WHAT YOU SHOULD DO - For each line below that contains the word "eapply", return that line.

::: PROVIDED RECORDS

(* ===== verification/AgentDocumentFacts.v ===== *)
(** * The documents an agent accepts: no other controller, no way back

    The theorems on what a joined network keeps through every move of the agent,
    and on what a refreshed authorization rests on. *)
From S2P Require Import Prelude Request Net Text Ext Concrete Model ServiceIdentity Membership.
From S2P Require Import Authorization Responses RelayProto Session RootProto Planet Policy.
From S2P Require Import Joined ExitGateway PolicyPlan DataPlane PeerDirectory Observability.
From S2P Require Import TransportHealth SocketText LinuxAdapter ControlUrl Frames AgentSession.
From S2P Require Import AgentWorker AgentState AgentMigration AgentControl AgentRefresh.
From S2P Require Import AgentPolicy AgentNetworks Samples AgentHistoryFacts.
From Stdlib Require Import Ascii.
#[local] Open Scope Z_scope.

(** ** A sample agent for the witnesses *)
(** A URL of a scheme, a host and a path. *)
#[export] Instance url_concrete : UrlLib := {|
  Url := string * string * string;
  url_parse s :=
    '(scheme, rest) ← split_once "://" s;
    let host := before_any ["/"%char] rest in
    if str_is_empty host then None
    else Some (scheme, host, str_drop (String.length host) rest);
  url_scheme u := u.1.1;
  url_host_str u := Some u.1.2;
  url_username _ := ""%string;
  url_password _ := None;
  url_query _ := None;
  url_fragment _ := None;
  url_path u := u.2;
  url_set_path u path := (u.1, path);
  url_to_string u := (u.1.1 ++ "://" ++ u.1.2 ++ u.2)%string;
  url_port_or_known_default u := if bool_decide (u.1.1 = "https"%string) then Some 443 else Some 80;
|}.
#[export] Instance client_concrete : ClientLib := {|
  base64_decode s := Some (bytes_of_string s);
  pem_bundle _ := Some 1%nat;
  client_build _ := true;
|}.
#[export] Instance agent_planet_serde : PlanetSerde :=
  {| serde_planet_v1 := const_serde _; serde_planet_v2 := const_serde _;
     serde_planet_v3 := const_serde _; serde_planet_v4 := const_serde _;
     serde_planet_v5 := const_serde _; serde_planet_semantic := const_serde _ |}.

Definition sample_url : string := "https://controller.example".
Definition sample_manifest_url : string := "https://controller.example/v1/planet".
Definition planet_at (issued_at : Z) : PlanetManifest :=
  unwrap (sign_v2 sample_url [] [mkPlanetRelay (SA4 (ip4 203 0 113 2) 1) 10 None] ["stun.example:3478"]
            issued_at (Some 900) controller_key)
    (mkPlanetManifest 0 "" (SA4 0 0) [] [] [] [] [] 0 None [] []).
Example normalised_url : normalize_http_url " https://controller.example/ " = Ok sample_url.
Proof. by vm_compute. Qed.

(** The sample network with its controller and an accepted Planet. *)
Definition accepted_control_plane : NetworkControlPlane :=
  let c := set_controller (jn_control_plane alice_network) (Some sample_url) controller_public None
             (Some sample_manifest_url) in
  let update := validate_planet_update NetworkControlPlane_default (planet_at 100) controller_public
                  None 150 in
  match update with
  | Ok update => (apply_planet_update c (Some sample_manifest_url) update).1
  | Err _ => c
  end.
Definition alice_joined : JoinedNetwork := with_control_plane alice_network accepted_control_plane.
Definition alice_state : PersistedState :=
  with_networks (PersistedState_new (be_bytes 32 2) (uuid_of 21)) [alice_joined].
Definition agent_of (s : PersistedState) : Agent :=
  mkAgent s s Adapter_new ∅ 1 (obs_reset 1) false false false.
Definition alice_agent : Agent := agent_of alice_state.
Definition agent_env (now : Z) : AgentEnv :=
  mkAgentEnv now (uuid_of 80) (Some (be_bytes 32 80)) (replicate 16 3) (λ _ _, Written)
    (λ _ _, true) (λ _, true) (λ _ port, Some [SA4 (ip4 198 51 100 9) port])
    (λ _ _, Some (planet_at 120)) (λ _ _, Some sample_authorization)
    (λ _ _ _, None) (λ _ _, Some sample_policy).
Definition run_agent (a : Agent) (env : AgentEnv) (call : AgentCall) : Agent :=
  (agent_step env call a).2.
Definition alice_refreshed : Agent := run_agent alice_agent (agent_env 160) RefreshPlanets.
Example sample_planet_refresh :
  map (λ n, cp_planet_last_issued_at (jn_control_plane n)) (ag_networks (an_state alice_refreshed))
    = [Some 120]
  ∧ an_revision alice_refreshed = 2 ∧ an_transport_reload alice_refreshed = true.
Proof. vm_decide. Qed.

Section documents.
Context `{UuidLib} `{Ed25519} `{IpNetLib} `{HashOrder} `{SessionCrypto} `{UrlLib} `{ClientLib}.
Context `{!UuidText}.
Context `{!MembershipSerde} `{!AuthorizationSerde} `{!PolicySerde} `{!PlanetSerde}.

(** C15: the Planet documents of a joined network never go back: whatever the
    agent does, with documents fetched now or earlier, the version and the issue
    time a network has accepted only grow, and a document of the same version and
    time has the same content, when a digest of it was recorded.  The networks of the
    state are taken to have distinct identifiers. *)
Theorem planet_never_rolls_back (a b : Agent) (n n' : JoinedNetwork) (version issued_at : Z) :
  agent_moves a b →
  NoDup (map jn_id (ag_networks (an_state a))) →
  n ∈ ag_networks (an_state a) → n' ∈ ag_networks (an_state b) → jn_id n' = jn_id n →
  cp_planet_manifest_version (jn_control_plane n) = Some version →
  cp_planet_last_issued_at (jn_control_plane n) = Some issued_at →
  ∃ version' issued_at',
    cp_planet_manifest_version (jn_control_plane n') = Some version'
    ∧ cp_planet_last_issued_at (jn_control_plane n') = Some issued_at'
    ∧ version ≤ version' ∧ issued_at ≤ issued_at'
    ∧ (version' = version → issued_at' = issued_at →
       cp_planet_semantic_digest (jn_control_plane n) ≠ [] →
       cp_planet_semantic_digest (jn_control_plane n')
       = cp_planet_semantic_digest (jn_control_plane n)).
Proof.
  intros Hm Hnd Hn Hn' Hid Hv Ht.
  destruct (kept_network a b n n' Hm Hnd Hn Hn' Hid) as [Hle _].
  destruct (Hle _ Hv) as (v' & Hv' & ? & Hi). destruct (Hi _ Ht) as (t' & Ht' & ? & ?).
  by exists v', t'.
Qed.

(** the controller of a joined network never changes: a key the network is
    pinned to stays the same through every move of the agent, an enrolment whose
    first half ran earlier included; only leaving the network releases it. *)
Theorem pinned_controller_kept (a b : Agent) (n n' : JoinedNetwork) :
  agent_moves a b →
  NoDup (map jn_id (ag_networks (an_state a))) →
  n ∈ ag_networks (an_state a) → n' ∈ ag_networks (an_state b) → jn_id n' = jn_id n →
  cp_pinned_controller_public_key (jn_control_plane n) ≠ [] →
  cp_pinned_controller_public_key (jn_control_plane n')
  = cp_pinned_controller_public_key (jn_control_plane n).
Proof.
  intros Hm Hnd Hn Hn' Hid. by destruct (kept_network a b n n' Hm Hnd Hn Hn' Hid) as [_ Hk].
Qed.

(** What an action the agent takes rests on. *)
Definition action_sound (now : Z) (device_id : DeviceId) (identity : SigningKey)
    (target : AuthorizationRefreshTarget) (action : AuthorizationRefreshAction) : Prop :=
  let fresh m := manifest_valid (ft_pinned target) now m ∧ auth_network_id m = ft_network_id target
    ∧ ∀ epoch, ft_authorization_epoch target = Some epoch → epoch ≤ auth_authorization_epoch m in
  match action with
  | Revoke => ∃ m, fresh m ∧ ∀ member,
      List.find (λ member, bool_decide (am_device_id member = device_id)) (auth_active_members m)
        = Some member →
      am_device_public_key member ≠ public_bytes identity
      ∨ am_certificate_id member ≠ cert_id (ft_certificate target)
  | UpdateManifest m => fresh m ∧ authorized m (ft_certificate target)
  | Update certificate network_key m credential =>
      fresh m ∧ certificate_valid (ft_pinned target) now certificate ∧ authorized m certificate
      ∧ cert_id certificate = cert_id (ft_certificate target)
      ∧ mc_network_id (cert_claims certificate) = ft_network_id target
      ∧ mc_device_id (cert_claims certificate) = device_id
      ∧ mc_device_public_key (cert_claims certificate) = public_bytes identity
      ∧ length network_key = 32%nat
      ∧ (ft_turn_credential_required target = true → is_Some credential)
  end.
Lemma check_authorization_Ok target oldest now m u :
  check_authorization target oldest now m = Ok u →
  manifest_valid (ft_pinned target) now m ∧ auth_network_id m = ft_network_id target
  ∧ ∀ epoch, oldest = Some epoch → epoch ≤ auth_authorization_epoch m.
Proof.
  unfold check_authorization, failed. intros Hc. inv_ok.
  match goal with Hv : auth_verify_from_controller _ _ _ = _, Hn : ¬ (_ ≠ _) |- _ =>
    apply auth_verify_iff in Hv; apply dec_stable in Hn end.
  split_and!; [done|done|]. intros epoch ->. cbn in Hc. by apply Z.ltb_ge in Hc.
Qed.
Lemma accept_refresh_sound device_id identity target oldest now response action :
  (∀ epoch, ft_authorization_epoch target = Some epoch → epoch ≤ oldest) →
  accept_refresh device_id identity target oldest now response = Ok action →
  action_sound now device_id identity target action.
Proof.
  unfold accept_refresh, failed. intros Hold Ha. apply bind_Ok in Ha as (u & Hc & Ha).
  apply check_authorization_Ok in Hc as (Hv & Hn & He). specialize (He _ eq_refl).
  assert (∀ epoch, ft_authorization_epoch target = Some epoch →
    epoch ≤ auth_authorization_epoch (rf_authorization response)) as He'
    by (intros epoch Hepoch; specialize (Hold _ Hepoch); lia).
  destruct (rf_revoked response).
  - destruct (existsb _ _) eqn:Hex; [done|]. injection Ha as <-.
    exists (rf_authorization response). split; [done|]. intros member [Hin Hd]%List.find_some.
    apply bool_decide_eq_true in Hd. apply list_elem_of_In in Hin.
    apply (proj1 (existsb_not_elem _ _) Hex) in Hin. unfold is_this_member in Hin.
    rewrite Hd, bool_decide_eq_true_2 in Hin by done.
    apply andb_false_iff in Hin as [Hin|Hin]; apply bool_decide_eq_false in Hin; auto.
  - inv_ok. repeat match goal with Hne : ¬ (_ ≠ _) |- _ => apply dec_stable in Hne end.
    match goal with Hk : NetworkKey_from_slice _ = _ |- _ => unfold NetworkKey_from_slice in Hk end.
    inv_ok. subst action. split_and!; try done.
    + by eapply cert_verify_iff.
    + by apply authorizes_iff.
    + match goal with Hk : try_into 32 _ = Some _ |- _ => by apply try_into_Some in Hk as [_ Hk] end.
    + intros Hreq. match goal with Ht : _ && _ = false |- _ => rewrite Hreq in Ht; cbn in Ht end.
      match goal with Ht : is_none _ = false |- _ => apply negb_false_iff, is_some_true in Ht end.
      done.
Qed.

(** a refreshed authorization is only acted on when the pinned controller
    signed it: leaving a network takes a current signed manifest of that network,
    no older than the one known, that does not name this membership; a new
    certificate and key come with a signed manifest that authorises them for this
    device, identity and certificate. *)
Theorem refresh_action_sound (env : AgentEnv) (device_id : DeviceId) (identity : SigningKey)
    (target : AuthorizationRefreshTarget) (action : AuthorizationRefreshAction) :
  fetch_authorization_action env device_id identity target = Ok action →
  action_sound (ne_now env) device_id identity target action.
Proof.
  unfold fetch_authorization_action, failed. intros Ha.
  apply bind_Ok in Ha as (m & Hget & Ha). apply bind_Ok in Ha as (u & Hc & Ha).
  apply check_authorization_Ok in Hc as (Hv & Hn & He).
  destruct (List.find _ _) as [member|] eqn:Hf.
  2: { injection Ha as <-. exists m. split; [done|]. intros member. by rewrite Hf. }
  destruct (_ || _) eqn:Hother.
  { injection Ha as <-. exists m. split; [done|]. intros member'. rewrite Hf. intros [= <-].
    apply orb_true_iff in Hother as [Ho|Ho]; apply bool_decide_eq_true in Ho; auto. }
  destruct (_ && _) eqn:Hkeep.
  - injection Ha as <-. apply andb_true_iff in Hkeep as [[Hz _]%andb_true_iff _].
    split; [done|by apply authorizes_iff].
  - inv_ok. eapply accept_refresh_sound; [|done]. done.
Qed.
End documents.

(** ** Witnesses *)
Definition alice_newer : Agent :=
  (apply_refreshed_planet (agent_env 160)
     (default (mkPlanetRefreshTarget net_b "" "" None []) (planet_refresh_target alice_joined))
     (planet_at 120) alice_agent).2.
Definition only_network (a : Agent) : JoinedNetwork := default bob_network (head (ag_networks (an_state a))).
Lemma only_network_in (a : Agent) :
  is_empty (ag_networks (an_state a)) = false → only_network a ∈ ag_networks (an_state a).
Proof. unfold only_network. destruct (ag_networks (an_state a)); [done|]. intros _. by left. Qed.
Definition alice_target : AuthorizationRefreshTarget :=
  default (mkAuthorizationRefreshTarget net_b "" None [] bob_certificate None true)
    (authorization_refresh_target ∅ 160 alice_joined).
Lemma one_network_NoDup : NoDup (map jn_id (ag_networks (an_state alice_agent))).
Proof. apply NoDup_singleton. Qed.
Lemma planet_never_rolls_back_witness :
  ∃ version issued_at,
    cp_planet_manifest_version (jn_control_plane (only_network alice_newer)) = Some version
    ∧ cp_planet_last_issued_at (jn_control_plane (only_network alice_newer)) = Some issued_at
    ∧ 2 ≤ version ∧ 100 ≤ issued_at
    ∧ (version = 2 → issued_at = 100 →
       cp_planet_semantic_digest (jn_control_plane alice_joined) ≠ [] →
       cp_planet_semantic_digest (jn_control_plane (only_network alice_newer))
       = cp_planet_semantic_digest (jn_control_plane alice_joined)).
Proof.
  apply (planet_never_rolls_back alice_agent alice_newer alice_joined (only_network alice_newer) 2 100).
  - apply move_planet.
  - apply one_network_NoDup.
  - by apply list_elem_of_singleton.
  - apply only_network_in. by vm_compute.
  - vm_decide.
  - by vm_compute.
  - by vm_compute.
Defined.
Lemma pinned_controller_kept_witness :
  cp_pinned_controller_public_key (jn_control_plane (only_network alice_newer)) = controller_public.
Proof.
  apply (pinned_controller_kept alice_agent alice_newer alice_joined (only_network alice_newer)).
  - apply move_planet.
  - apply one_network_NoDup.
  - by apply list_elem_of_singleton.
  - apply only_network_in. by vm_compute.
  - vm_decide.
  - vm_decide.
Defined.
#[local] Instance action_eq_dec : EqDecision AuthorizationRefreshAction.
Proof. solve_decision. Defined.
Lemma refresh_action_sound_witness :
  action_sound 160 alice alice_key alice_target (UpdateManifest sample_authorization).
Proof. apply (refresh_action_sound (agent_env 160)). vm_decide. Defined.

::::::

EXERCISE OUTPUT -
    + by eapply cert_verify_iff.
  - inv_ok. eapply accept_refresh_sound; [|done]. done.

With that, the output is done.